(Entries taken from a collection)

——

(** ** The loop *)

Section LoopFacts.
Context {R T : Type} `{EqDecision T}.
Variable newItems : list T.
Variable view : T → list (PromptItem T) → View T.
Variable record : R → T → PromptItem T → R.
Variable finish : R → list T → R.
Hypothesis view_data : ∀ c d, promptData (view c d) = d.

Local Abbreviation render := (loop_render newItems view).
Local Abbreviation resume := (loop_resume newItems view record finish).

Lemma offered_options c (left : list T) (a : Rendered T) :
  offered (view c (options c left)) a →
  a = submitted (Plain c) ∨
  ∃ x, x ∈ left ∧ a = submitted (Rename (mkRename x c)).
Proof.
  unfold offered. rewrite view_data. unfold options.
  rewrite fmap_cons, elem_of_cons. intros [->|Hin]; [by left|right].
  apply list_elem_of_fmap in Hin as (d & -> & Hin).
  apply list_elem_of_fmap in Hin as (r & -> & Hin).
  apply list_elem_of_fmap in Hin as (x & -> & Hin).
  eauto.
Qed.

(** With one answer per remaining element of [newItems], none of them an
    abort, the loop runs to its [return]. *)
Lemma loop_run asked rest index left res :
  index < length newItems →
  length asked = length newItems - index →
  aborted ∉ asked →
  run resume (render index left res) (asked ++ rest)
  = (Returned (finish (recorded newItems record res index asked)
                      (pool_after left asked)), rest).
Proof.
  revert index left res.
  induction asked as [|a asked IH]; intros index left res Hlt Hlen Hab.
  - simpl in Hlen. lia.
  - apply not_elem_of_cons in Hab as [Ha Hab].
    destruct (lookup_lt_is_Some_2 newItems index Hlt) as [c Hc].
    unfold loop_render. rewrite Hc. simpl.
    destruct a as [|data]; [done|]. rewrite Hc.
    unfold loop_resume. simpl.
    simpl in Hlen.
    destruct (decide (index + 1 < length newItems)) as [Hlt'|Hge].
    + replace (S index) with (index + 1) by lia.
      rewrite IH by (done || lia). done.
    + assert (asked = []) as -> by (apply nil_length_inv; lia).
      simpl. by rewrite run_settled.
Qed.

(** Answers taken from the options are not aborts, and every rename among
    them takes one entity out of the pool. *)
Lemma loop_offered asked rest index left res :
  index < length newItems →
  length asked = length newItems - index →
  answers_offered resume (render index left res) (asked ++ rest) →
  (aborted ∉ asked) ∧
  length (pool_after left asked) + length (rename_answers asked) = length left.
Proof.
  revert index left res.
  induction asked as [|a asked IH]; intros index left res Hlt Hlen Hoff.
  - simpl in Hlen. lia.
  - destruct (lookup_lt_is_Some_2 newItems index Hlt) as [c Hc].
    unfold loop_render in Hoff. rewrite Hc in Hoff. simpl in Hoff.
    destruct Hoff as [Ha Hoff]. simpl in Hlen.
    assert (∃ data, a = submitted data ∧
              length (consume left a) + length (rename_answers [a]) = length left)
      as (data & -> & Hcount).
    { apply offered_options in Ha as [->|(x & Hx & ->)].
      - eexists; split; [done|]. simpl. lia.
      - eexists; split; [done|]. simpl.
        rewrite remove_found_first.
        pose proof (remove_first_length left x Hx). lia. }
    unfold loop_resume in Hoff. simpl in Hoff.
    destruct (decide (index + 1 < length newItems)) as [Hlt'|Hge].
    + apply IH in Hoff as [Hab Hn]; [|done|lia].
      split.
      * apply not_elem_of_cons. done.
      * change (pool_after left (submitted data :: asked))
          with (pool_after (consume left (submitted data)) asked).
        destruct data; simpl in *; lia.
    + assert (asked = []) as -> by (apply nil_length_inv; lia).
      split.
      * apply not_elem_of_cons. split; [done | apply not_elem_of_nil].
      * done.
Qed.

——

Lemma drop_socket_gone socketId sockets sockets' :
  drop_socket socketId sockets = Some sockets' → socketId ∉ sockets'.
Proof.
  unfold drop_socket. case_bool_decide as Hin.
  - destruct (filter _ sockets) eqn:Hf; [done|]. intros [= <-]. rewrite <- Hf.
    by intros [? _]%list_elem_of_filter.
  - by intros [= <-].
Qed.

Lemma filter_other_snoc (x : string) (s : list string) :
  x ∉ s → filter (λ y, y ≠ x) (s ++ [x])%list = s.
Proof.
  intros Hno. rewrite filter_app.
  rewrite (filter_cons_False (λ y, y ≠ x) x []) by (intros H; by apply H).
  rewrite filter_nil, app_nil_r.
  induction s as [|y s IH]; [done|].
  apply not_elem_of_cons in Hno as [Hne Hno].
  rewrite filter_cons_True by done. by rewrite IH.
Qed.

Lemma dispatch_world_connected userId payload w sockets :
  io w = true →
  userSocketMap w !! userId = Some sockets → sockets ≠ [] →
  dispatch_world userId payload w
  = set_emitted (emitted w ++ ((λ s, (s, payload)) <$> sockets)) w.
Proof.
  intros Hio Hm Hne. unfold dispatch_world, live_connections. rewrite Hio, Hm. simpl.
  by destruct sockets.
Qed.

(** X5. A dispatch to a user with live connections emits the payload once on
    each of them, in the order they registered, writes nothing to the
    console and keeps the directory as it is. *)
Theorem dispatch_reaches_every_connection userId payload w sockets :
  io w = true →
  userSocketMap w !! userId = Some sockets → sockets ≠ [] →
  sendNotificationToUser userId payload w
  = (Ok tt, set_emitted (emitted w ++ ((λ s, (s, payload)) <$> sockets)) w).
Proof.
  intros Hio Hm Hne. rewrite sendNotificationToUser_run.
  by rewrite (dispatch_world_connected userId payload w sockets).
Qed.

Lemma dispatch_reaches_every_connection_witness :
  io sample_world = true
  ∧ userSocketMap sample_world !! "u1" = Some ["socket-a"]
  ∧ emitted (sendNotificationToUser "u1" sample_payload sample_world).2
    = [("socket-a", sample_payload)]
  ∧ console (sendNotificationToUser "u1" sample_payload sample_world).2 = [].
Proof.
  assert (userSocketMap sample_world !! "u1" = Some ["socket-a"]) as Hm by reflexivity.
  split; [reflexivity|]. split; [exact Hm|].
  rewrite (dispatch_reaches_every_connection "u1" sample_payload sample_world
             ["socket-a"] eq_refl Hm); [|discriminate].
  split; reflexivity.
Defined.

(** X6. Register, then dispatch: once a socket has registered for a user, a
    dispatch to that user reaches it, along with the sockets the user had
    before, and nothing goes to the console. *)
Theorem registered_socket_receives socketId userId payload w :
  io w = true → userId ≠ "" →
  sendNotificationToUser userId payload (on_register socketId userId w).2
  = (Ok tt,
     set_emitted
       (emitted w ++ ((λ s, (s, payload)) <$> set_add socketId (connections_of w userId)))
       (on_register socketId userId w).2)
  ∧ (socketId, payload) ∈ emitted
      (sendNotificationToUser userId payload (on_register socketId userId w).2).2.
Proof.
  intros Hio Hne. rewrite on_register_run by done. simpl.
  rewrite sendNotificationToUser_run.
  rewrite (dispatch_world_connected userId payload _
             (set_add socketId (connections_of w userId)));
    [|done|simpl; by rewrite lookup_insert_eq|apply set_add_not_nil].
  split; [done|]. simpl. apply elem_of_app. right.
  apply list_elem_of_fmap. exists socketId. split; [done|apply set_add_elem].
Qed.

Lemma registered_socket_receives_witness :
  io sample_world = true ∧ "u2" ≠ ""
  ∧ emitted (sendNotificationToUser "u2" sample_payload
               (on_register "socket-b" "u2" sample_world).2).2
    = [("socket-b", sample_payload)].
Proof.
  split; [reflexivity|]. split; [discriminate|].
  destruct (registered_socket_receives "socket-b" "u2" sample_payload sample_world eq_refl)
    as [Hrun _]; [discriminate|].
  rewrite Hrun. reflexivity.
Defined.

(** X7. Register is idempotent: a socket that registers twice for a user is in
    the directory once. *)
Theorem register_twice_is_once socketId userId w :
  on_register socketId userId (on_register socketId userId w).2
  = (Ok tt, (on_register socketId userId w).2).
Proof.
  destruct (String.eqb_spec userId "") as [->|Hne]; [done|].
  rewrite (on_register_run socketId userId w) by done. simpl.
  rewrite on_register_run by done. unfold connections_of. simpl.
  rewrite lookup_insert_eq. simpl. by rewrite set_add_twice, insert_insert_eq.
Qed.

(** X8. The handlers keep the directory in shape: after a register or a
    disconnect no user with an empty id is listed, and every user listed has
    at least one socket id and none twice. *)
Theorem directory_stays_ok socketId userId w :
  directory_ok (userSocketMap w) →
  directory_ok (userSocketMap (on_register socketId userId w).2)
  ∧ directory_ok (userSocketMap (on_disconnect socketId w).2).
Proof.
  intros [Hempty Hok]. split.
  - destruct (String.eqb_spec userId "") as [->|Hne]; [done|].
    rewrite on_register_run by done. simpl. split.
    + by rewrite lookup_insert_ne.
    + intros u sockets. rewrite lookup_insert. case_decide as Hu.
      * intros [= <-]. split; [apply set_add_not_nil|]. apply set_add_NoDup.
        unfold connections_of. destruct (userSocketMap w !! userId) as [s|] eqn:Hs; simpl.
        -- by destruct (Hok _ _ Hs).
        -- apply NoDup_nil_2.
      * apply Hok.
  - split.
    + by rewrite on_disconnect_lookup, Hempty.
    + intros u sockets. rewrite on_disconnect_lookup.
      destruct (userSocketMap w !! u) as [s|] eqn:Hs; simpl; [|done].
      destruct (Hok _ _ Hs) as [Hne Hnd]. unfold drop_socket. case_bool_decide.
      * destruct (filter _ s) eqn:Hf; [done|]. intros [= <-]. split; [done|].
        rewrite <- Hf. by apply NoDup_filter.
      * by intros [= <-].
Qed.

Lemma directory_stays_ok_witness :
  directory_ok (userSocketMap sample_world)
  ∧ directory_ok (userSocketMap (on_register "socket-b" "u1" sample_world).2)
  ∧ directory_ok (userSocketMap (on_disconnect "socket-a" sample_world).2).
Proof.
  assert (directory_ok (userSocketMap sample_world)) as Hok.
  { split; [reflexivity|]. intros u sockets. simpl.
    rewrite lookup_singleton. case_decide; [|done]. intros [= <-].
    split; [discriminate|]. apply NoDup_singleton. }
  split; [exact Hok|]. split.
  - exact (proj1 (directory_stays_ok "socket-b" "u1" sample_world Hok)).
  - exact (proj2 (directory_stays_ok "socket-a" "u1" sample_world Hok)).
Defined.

——

Activity: Wherever the string "Hempty" appears in the records above, copy the line it sits in.

Exercise solution:
  intros [Hempty Hok]. split.
    + by rewrite on_disconnect_lookup, Hempty.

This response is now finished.